Listed entries below:

(** C34: attributes: however many are set on a new event, exactly the first twenty are kept,
    in order, the others being dropped without the caller noticing; a key is looked up
    among those and the first attribute with it is found, so that setting a key twice does
    not change it; unsigned values come back as they were set, but an [int32] is stored
    as if it were unsigned, so that [GetIntUserAttribute] gives 0 for it, whatever it is. *)
Theorem attributes_kept kvs key :
  let e := set_all kvs new_event in
  attributes e = take SpyEventFieldMax kvs /\
  GetUserAttribute e key = first_with key (take SpyEventFieldMax kvs) /\
  (forall s v w, event_wf s -> ParamsCnt s < 20 -> first_with key (attributes s) = None -> is_u32 v ->
     GetUintUserAttribute (SetUserAttributeWithUint32 key v s) key = Returned v /\
     GetUintUserAttribute (SetUserAttributeWithUint64 key v s) key = Returned v /\
     GetIntUserAttribute (SetUserAttributeWithInt32 key w s) key = Returned 0).
Proof.
  cbv zeta. destruct (set_all_attributes kvs new_event new_event_wf) as [Hwf Ha].
  rewrite GetUserAttribute_first, Ha by done. split; [done|]. split; [done|].
  intros s v w Hs Hroom Hnew Hv.
  assert (Hget : forall kv, Key kv = key -> GetUserAttribute (SetUserAttribute s kv).1 key = Some kv).
  { intros kv Hk. destruct (SetUserAttribute_attributes s kv Hs) as (Hs' & Ha' & _).
    rewrite GetUserAttribute_first, Ha' by done.
    pose proof (eq_refl : Z.of_nat SpyEventFieldMax = 20) as H20.
    rewrite take_ge by (unfold attributes; rewrite length_app, length_take; cbn; lia).
    revert Hnew. generalize (attributes s). intros l.
    induction l as [|a l IH]; cbn [app first_with]; [by rewrite Hk, String.eqb_refl|].
    destruct (Key a =? key)%string; [done | apply IH]. }
  unfold GetUintUserAttribute, GetIntUserAttribute.
  unfold SetUserAttributeWithUint32, SetUserAttributeWithUint64, SetUserAttributeWithInt32.
  rewrite !Hget by done. split; [by apply GetUint_uint32|]. split; [|done].
  apply GetUint_uint64. by apply (uN_mono 32 64).
Qed.

(** Twenty-one attributes, and an [int32] that is -7. *)
Definition many_kvs : list KeyValue :=
  (fun i => kv_uint32 (if (i =? 3)%nat then "x" else "y") (Z.of_nat i)) <$> seq 0 21.

Lemma attributes_kept_witness :
  attributes (set_all many_kvs new_event) = take SpyEventFieldMax many_kvs /\
  GetUserAttribute (set_all many_kvs new_event) "x" = Some (kv_uint32 "x" 3) /\
  GetUintUserAttribute (SetUserAttributeWithUint32 "x" 5 new_event) "x" = Returned 5 /\
  GetIntUserAttribute (SetUserAttributeWithInt32 "x" (-7) new_event) "x" = Returned 0.
Proof.
  destruct (attributes_kept many_kvs "x") as (Hall & Hget & Hvals).
  split; [exact Hall|]. split; [rewrite Hget; vm_compute; reflexivity|].
  destruct (Hvals new_event 5 (-7)) as (H1 & _ & H3);
    [apply new_event_wf | reflexivity | reflexivity | split; lia | split; [exact H1 | exact H3]].
Defined.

End of Listed entries.

▶ **Your goal**
Copy out each line of the records where the word "Hnew" appears.

▶ **Reply to the exercise**
  intros s v w Hs Hroom Hnew Hv.
    revert Hnew. generalize (attributes s). intros l.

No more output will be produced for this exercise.